In an explosive resignation letter to Sir Keir Starmer, she criticised his ‘cruel and unnecessary policies’ including the decision to keep the two-child benefit cap and means-test the winter fuel payment, while accusing the Prime Minister of ‘hypocrisy’ over his acceptance of free gifts from donors.
Ms Duffield blasted the PM for throwing the electorate’s ‘sacred and precious trust’ in its face ‘and in the faces of Labour MPs’.
She also used her letter to deliver a scathing attack on Sir Keir’s leadership style, including his ‘various heavy-handed management tactics’, adding he had shown neither ‘true nor inspiring leadership’.

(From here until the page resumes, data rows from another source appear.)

(* ===== verification/PtyFacts.v ===== *)
(** * ptyd: correctness of the line discipline and of the resources

    The ownership invariant of the pty store (which rules out every panic but
    the overflow of the handle counter), conservation of the bytes that flow
    through the two queues, the canonical and raw input modes, end of file
    after the control terminal is closed. *)

From stdpp Require Import base gmap strings list fin_maps sorting.
From Stdlib Require Import ZArith Lia.
From Stdlib Require Import Strings.Byte.
From S2P Require Import Prelude Syscall Pty PtyScheme.

Local Open Scope Z_scope.

Section line_discipline.
Context {TA : Termios_api}.

(** ** Vocabulary *)

(** The bytes that the subordinate side has still to read, in order. *)
Definition pending (p : Pty) : list u8 := concat (mosi p) ++ cooked p.

(** A packet to the control side: a type byte (0 data, 1 sync), then data. *)
Definition packet_ok (pk : list u8) : Prop := exists h pl, pk = h :: pl /\ (h = x00 \/ h = x01).

(** The data of the packets that the control side has still to read. *)
Definition payload (q : list (list u8)) : list u8 := concat (map tail q).

(** [p'] is [p] after some output: packets were appended, settings kept. *)
Record outputs (p p' : Pty) : Prop := {
  out_miso : exists ps, miso p' = miso p ++ ps /\ Forall packet_ok ps;
  out_termios : termios p' = termios p;
  out_id : id p' = id p;
  out_pgrp : pgrp p' = pgrp p;
  out_count : timeout_count p' = timeout_count p
}.

#[local] Instance outputs_refl : Reflexive outputs.
Proof. intros p. split; try done. exists []. split; [by rewrite app_nil_r | constructor]. Qed.

#[local] Instance outputs_trans : Transitive outputs.
Proof.
  intros p q r [(a & Ha & Fa) ? ? ? ?] [(b & Hb & Fb) ? ? ? ?]. split; try congruence.
  exists (a ++ b). rewrite Hb, Ha, app_assoc. split; [done | by apply Forall_app].
Qed.

Lemma output_outputs buf p : outputs p (output buf p).
Proof.
  split; try done. eexists. split; [reflexivity |]. constructor; [| constructor].
  eexists _, _. auto.
Qed.

(** Steps that touch neither the output queue nor the settings. *)
Lemma outputs_same p p' :
  miso p' = miso p -> termios p' = termios p -> id p' = id p -> pgrp p' = pgrp p ->
  timeout_count p' = timeout_count p -> outputs p p'.
Proof. intros Hm ? ? ? ?. split; try done. exists []. by rewrite app_nil_r. Qed.

Lemma flush_outputs p : outputs p (flush_cooked p).
Proof. by apply outputs_same. Qed.

Lemma push_outputs b p : outputs p (push_cooked b p).
Proof. by apply outputs_same. Qed.

Lemma update_outputs p : outputs p (update p).
Proof. unfold update. repeat case_match; by apply outputs_same. Qed.

Lemma canonical_outputs t p b : outputs p (canonical t p b).1.
Proof.
  unfold canonical. repeat case_match; simplify_eq/=;
    repeat first [ reflexivity
                 | etrans; [| apply flush_outputs]
                 | etrans; [| apply push_outputs]
                 | etrans; [| apply output_outputs]
                 | by apply outputs_same ].
Qed.

Lemma input_byte_outputs t p b : outputs p (input_byte t p b).1.
Proof.
  unfold input_byte.
  destruct (if all_set (c_lflag t) ICANON then canonical t p _ else _) as [p1 b1] eqn:E1.
  assert (outputs p p1) as H1.
  { case_match; simplify_eq; [| done].
    pose proof (canonical_outputs t p (translate (c_iflag t) b)) as Hc. by rewrite E1 in Hc. }
  destruct (if all_set (c_lflag t) ISIG then _ else _) as [k b2].
  destruct (bool_decide (flow t b2 = x00)); cbn [fst]; [done |]. etrans; [done |]. destruct (all_set (c_lflag t) ECHO).
  - etrans; [apply (output_outputs [flow t b2]) |]. by apply outputs_same.
  - by apply outputs_same.
Qed.
(** ** Hanging up *)

(** Closing one end of a connection succeeds and keeps what the other
    end has not read yet: its next read returns as much of that as fits the
    buffer, a read after it has drained returns 0, and its writes fail with
    EPIPE. *)
Theorem chan_close_hangs_up s i j :
  chan_reachable s -> linked s i j ->
  (on_close i s).1 = Ok tt /\
  (forall buf fl, write j buf fl (on_close i s).2 = (Err EPIPE, (on_close i s).2)) /\
  (forall buf fl, exists n buf' s2,
     read j buf fl (on_close i s).2 = (Ok (n, buf'), s2) /\
     n = Z.min (zlen buf) (zlen (buffer_at s j)) /\
     take (Z.to_nat n) buf' = take (Z.to_nat n) (buffer_at s j) /\
     buffer_at s2 j = drop (Z.to_nat n) (buffer_at s j)).
Proof.
  intros Hw%chan_reachable_wf Hl. pose proof Hl as (ci & (hi & Hi & _)%client_at_Some & _).
  destruct (on_close_effect i s Hw) as [(j' & h' & c' & Hl' & Hj & Hc & He & Hs) | (Hno & _)];
    [done | | by destruct (Hno j)].
  assert (j' = j) as -> by (destruct Hl as (? & ? & ?), Hl' as (? & ? & ?); congruence).
  split; [done |].
  set (s' := (on_close i s).2) in *. clearbody s'.
  set (h2 := set_extra _ _) in Hs. assert (handles s' !! j = Some h2) as Hj2 by (by rewrite Hs, lookup_insert_eq).
  rewrite (buffer_at_client s j c') by (by eapply client_at_handle). split.
  - intros buf fl. unfold write, handle_at, get_handle, gets, mbind, M_bind. by rewrite Hj2.
  - intros buf fl. unfold read, handle_at, get_handle, gets, mbind, M_bind. rewrite Hj2. cbn.
    case_bool_decide as Hb; cbn.
    + rewrite Hb. exists 0, buf, s'. split; [done |]. split; [unfold zlen; cbn; lia |].
      split; [done |]. by rewrite (buffer_at_client s' j _ (client_at_handle _ _ _ _ Hj2 eq_refl)), Hb.
    + eexists _, _, _. split; [reflexivity |]. split; [unfold common_len, zlen; lia |].
      rewrite Nat2Z.id. unfold copy_prefix. split.
      * rewrite take_app_le by (unfold common_len; rewrite length_take; lia).
        by rewrite take_take, Nat.min_id.
      * erewrite buffer_at_client; [| eapply client_at_handle; [by cbn; rewrite lookup_insert_eq | done]].
        done.
Qed.
Lemma wf_del_handle s i p e :
  shm_wf s -> handles s !! i = Some (H_Shm p) -> maps s !! p = Some e ->
  (unlinked e = false \/ 1 < refs e) ->
  shm_wf (set_maps (<[p := set_refs (refs e - 1) e]> (maps s)) (set_handles (delete i (handles s)) s)).
Proof.
  intros Hw Hi Hp Hu. pose proof (shm_refs_at _ _ _ Hw Hp) as Hr. split; cbn; try apply Hw.
  - rewrite map_size_delete_Some by done. pose proof (sh_size _ Hw). lia.
  - intros j h [? ?]%lookup_delete_Some. by eapply sh_ids.
  - intros q. unfold refs_of. cbn. pose proof (count_delete q _ _ _ Hi) as Hc.
    destruct (decide (p = q)) as [<- | ?].
    + rewrite lookup_insert_eq. cbn. rewrite decide_True in Hc by done. lia.
    + rewrite decide_False in Hc by congruence. rewrite lookup_insert_ne by done.
      rewrite Nat.add_0_r in Hc. rewrite <- Hc. apply (sh_refs _ Hw).
  - intros q e1 [[<- <-] | [? ?]]%lookup_insert_Some; [| by apply (sh_unlinked _ Hw q)].
    cbn. intros Hun. destruct Hu; [congruence | lia].
  - intros q g Hg. eapply (sh_guard _ Hw q); guard_put.
  - intros q q' g g' x Hg Hg'. eapply (sh_disjoint _ Hw); guard_put.
Qed.

(** An object without handles is removed and its mapping released. *)
Definition release (b : option MmapGuard) (m : memory) : memory :=
  match b with
  | Some g => if size g =? 0 then m else unmap (base g) (Z.to_nat (size g)) m
  | None => m
  end.

Lemma wp_drop_guard b Q s : Q (Ok tt) (set_mem (release b (mem s)) s) -> wp (drop_guard b) Q s.
Proof. intros HQ. unfold wp. destruct b as [g |]; cbn in *; [destruct (size g =? 0) |]; by destruct s. Qed.

Lemma release_mapped b m a n :
  (forall g x, b = Some g -> in_guard g x -> ~ a <= x < a + n) -> mapped a n m -> mapped a n (release b m).
Proof.
  intros Hd Hm. destruct b as [g |]; cbn; [| done]. destruct (size g =? 0) eqn:E; [done |].
  intros x Hx. rewrite lookup_unmap, decide_False; [by apply Hm |].
  intros Hin. eapply (Hd g x); [done | unfold in_guard; lia | done].
Qed.

Lemma wf_remove_map s p e hs :
  shm_wf s -> maps s !! p = Some e ->
  Z.of_nat (base.size hs) <= next_id s ->
  (forall i h, hs !! i = Some h -> 0 <= i < next_id s) ->
  (forall q, q <> p -> count q hs = count q (handles s)) -> count p hs = O ->
  shm_wf (set_mem (release (buffer e) (mem s))
           (set_maps (delete p (maps s)) (set_handles hs s))).
Proof.
  intros Hw Hp Hs Hi Hc H0.
  assert (forall q g, guard_at (set_maps (delete p (maps s)) s) q g -> q <> p /\ guard_at s q g) as Hga
    by (intros; by apply guard_at_delete).
  split; cbn; try done; try apply Hw.
  - intros q. unfold refs_of. cbn. destruct (decide (p = q)) as [<- | ?].
    + rewrite lookup_delete_eq, H0. done.
    + rewrite lookup_delete_ne, Hc by done. apply (sh_refs _ Hw).
  - intros q e1 [? ?]%lookup_delete_Some. by apply (sh_unlinked _ Hw q).
  - intros q g Hg. destruct (Hga q g Hg) as [Hne Hg'].
    destruct (sh_guard _ Hw q g Hg') as [? ? ? Hm]. split; try done.
    apply release_mapped; [| done]. intros g1 x Hb Hin Hx.
    eapply (sh_disjoint _ Hw p q g1 g x); [by exists e | done | done | done | done].
  - intros q q' g g' x Hg Hg'. destruct (Hga q g Hg) as [? ?], (Hga q' g' Hg') as [? ?].
    by eapply (sh_disjoint _ Hw).
Qed.

(** A mapping is attached to an object that has none. *)
Lemma wf_attach s p e b sz n :
  shm_wf s -> maps s !! p = Some e -> buffer e = None ->
  fmap_anon (mem s) sz = Ok b -> 0 <= n <= sz ->
  shm_wf (set_maps (<[p := set_buffer (Some {| base := b; size := sz; len := n |}) e]> (maps s))
           (set_mem (store b (replicate (Z.to_nat sz) x00) (mem s)) s)).
Proof.
  intros Hw Hp Hb Hf Hn. set (g0 := {| base := b; size := sz; len := n |}).
  pose proof (fmap_bounds _ _ _ Hf) as [Hb0 Hb1].
  assert (forall q g, guard_at (set_maps (<[p := set_buffer (Some g0) e]> (maps s)) s) q g ->
            (q = p /\ g = g0) \/ (q <> p /\ guard_at s q g)) as Hga.
  { intros q g (e1 & He & Hg). cbn in He. apply lookup_insert_Some in He as [[<- <-] | [? ?]]; [left | right].
    - by injection Hg as <-.
    - split; [done |]. by exists e1. }
  assert (forall q g x, guard_at s q g -> in_guard g x -> ~ in_guard g0 x) as Hdisj.
  { intros q g x Hg Hin Hin0. destruct (sh_guard _ Hw q g Hg) as [_ _ _ Hm].
    destruct (Hm x Hin) as [y Hy]. pose proof (fmap_fresh _ _ _ x Hf Hin0). congruence. }
  split; cbn; try apply Hw.
  - intros q. rewrite <- (sh_refs _ Hw). unfold refs_of. cbn.
    destruct (decide (p = q)) as [<- | ?]; [by rewrite lookup_insert_eq, Hp | by rewrite lookup_insert_ne].
  - intros q e1 [[<- <-] | [? ?]]%lookup_insert_Some; [| by apply (sh_unlinked _ Hw q)].
    cbn. by apply (sh_unlinked _ Hw p).
  - intros q g Hg. destruct (Hga q g Hg) as [[-> ->] | [_ Hg']].
    + split; try done. cbn. replace sz with (zlen (replicate (Z.to_nat sz) x00)) at 1
        by (unfold zlen; rewrite length_replicate; lia). apply mapped_stored.
    + destruct (sh_guard _ Hw q g Hg') as [? ? ? Hm]. split; try done. by apply mapped_store.
  - intros q q' g g' x Hg Hg' Hne Hin Hin'.
    destruct (Hga q g Hg) as [[-> ->] | [? ?]], (Hga q' g' Hg') as [[-> ->] | [? ?]]; try done.
    + by eapply Hdisj.
    + by eapply Hdisj.
    + by apply (sh_disjoint _ Hw q q' g g' x).
Qed.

In the letter published by the Sunday Times she said: ‘Since the change of government in July, the revelations of hypocrisy have been staggering and increasingly outrageous.
‘I cannot put into words how angry I and my colleagues are at your total lack of understanding about how you have made us all appear.’
She added: ‘The sleaze, nepotism and apparent avarice are off the scale. I am so ashamed of what you and your inner circle have done to tarnish and humiliate our once proud party.’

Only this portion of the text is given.